▸ WHAT YOU SHOULD DO:
Repeat only the stretch of lines below that runs from the line with "(** ** crypto/sha256" through the line with "Z.lxor (Z.lxor (rotr 6", unaltered.
::: ENTRIES SHOWN
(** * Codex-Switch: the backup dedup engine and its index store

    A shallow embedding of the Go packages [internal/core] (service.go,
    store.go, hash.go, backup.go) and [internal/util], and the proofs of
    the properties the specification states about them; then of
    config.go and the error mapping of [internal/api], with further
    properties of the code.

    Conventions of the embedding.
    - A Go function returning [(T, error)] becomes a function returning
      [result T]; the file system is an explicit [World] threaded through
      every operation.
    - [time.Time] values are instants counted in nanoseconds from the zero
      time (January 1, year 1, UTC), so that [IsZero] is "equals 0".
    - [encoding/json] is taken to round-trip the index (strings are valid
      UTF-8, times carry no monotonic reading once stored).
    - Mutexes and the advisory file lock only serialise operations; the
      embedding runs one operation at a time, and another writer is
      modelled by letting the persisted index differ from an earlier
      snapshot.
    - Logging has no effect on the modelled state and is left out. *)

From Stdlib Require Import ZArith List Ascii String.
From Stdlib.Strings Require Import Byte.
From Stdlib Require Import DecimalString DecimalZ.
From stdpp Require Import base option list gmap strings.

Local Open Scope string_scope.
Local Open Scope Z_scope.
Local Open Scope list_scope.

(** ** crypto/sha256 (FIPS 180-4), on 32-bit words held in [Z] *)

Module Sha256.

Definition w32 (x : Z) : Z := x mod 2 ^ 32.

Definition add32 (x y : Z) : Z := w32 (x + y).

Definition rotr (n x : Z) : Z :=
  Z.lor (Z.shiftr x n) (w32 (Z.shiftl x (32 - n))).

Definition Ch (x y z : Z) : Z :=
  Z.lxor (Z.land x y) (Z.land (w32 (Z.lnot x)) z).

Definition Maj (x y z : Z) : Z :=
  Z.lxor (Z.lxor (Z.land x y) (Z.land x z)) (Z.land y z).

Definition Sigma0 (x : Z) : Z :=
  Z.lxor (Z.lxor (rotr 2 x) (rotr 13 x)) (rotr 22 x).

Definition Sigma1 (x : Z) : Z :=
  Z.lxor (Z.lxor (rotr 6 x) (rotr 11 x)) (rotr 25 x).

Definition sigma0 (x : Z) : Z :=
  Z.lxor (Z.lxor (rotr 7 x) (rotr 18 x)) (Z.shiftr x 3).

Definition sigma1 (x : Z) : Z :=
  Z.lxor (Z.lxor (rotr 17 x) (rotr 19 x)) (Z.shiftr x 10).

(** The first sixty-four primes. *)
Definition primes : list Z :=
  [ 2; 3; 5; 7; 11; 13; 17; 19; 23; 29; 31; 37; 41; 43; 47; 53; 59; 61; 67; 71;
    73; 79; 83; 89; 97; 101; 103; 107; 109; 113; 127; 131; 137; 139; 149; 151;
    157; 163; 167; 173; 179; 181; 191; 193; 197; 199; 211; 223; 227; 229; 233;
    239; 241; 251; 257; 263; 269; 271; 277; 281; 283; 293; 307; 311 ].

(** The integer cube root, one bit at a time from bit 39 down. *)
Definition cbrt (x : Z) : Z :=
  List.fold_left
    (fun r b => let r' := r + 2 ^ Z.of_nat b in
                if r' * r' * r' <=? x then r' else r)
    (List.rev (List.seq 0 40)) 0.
::::::
::: ENTRIES SHOWN
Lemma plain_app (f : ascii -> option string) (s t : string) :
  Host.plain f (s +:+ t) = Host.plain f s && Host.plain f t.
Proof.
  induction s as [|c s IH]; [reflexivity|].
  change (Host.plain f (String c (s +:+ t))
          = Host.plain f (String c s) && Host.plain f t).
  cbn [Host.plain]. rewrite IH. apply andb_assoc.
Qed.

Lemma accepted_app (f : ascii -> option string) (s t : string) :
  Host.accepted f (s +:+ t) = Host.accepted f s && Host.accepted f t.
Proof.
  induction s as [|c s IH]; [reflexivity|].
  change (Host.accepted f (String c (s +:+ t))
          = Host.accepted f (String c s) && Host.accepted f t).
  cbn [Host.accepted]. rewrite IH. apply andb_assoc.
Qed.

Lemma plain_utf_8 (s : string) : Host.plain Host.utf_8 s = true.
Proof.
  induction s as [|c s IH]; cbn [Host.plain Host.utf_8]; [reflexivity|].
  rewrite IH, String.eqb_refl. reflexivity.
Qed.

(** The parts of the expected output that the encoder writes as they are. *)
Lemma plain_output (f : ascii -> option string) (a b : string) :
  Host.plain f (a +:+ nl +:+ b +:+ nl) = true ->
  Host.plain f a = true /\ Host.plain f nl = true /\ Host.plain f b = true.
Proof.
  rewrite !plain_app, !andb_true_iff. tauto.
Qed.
::::::
▸ ANSWER BOX:
(** ** crypto/sha256 (FIPS 180-4), on 32-bit words held in [Z] *)

Module Sha256.

Definition w32 (x : Z) : Z := x mod 2 ^ 32.

Definition add32 (x y : Z) : Z := w32 (x + y).

Definition rotr (n x : Z) : Z :=
  Z.lor (Z.shiftr x n) (w32 (Z.shiftl x (32 - n))).

Definition Ch (x y z : Z) : Z :=
  Z.lxor (Z.land x y) (Z.land (w32 (Z.lnot x)) z).

Definition Maj (x y z : Z) : Z :=
  Z.lxor (Z.lxor (Z.land x y) (Z.land x z)) (Z.land y z).

Definition Sigma0 (x : Z) : Z :=
  Z.lxor (Z.lxor (rotr 2 x) (rotr 13 x)) (rotr 22 x).

Definition Sigma1 (x : Z) : Z :=
  Z.lxor (Z.lxor (rotr 6 x) (rotr 11 x)) (rotr 25 x).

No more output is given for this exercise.